Amazon shares were down less than 1 percent Thursday. Overstock, however, saw its shares drop over 6 percent, while Wayfair shares dropped by roughly 8 percent before recovering.

“We see limited impact on Amazon,” Colin Sebastian, an analyst at Baird Equity Research, wrote in a note published Thursday, adding medium-sized merchants which do not already collect sales tax in most U.S. jurisdictions will be most exposed to the ruling.

The more important question for Amazon can be how Thursday’s decision will change the way its third-party sellers, who have become a rapidly growing piece of the business, collect sales tax.

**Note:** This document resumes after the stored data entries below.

(** A buffer that has [bs] at [o] and is [b] elsewhere is [put b o bs]. *)
Lemma put_fill b b' o bs K : len bs = K -> length b' = length b -> 0 <= o -> o + K <= len b ->
  slice b' 0 o = slice b 0 o -> holds b' (o + 0) bs -> (forall m, slice b' (o + K) m = slice b (o + K) m) ->
  b' = put b o bs.
Proof.
  intros <- Hl Ho Hb H1 H2 H3. rewrite Z.add_0_r in H2.
  rewrite <- (slice_all b' (len b')), <- (slice_all (put b o bs) (len b')) by (by rewrite ?length_put, ?Hl).
  replace (len b') with (o + (len bs + (len b - o - len bs))) by lia.
  rewrite !slice_app by lia. rewrite !Z.add_0_l. rewrite H1, H2, H3.
  rewrite (slice_put_ne _ _ _ 0), slice_put_eq, slice_put_ne by lia. done.
Qed.
Ltac filled K := apply (put_fill _ _ _ _ K);
  [|by rewrite ?length_put|lia|rewrite ?length_put; lia|fields; try done|regions; try done|intros; fields; try done].

(** A byte of such a string. *)
Lemma wp_load8_at t f o bs k a x Q n : holds (data f n) o bs -> bs !! k = Some x -> 0 <= o -> a = o + Z.of_nat k ->
  Q x n -> wp t (load8 f a) Q n.
Proof.
  intros H Hx Ho -> HQ. pose proof (lookup_lt_Some _ _ _ Hx) as Hk.
  pose proof (holds_length _ _ _ H ltac:(by intros ->) Ho). apply wp_load8; [lia..|].
  rewrite (holds_slice _ _ _ _ _ H) by lia. unfold slice. rewrite Nat2Z.id, (drop_S _ _ _ Hx). done.
Qed.

(** Side conditions about sizes. *)
Ltac lens :=
  cbn [data set_data FrameIN FrameOUT length Datatypes.app le16 le32 be16 be32 replicate
    ServerMACAddress ServerIPAddress ClientIPAddress AdapterMACAddress];
  rewrite ?length_put, ?length_app, ?length_replicate; lia.

(** Constant strings, by computation. *)
Lemma all_computed {A} (P : A -> Prop) (p : A -> bool) l : (forall x, p x = true -> P x) -> forallb p l = true -> Forall P l.
Proof. intros Hp H. apply Forall_forall. intros x Hx. apply Hp. rewrite forallb_forall in H. by apply H. Qed.

Lemma u8_all l : forallb (fun x => (0 <=? x) && (x <? 256)) l = true -> Forall is_u8 l.
Proof. apply all_computed. intros x H. bool_hyps. unfold is_u8. lia. Qed.
Lemma nonzero_all l : forallb (fun x => negb (x =? 0)) l = true -> Forall (fun x => x <> 0) l.
Proof. apply all_computed. intros x H. apply negb_true_iff in H. by apply Z.eqb_neq. Qed.

Ltac u8s :=
  repeat lazymatch goal with
  | |- Forall _ (_ ++ _) => apply Forall_app_2
  | |- Forall _ (_ :: _) => constructor
  | |- Forall _ [] => constructor
  | |- Forall _ ServerIPAddress => unfold ServerIPAddress
  | |- Forall _ ServerMACAddress => unfold ServerMACAddress
  | |- Forall _ (be16 _) => apply be16_u8
  | |- Forall _ (be32 _) => apply be32_u8
  | |- Forall _ (le16 _) => apply le16_u8
  | |- Forall _ (slice _ _ _) => apply slice_u8
  | |- Forall _ (put _ _ _) => apply put_u8
  | |- is_u8 (u8 _) => apply u8_range
  | |- is_u8 (put_bits _ _ _ _) => apply u8_range
  | |- is_u8 _ => first [assumption | unfold is_u8; lia]
  end; try done.

(** A frame buffer that starts with these bytes. *)
Definition buffer (bs : list Z) : list Z := bs ++ replicate (1500 - length bs) 0.

(** The steps of the code on explicit globals. *)
Ltac net_step :=
  lazymatch goal with
  | |- wp _ (_ ≫= _) _ _ => apply wp_bind
  | |- wp _ (mret _) _ _ => apply wp_ret
  | |- wp _ (gets _) _ _ => apply wp_gets
  | |- wp _ (modify _) _ _ => apply wp_modify; unfold set_OUT_Length, set_IN_Length, set_Connections, set_PageBlock
  | |- wp _ (load_bytes _ _ _) _ _ => apply wp_load_bytes; [lens..|]
  | |- wp _ (load8 _ _) _ _ => apply wp_load8; [lens..|]
  | |- wp _ (load16 _ _) _ _ => apply wp_load16; [lens..|]
  | |- wp _ (load32 _ _) _ _ => apply wp_load32; [lens..|]
  | |- wp _ (store_bytes _ _ _) _ _ => apply wp_store_bytes; [lens..|]
  | |- wp _ (store8 _ _ _) _ _ => apply wp_store8; [lens..|]
  | |- wp _ (store16 _ _ _) _ _ => apply wp_store16; [lens..|]
  | |- wp _ (store32 _ _ _) _ _ => apply wp_store32; [lens..|]
  | |- wp _ (store_bits _ _ _ _ _) _ _ => apply wp_store_bits; [lens..|]
  | |- wp _ (load_bits _ _ _ _) _ _ => apply wp_load_bits; [lens..|]
  end; cbn [data set_data FrameIN FrameIN_Length FrameOUT FrameOUT_Length PortStateTable ConnectionStateTable PageBlock].
Ltac net_steps := repeat net_step.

Paul Rafelson, a law professor at Pace University, says the Supreme Court decision doesn’t definitely address This kind of issue, “punting” most of the questions related to marketplace sellers.

inside marketplace, Amazon facilitates the sales of third-party merchant products, so the item’s unclear whether Amazon or the third-party seller should be responsible for collecting tax.

“Amazon can hide behind its marketplace to claim tax exemption because the item’s still going to pretend the item’s not a retailer — as well as not responsible for collecting sales taxes,” Rafelson said. “There’s still a lot of legal questions which need to be answered.”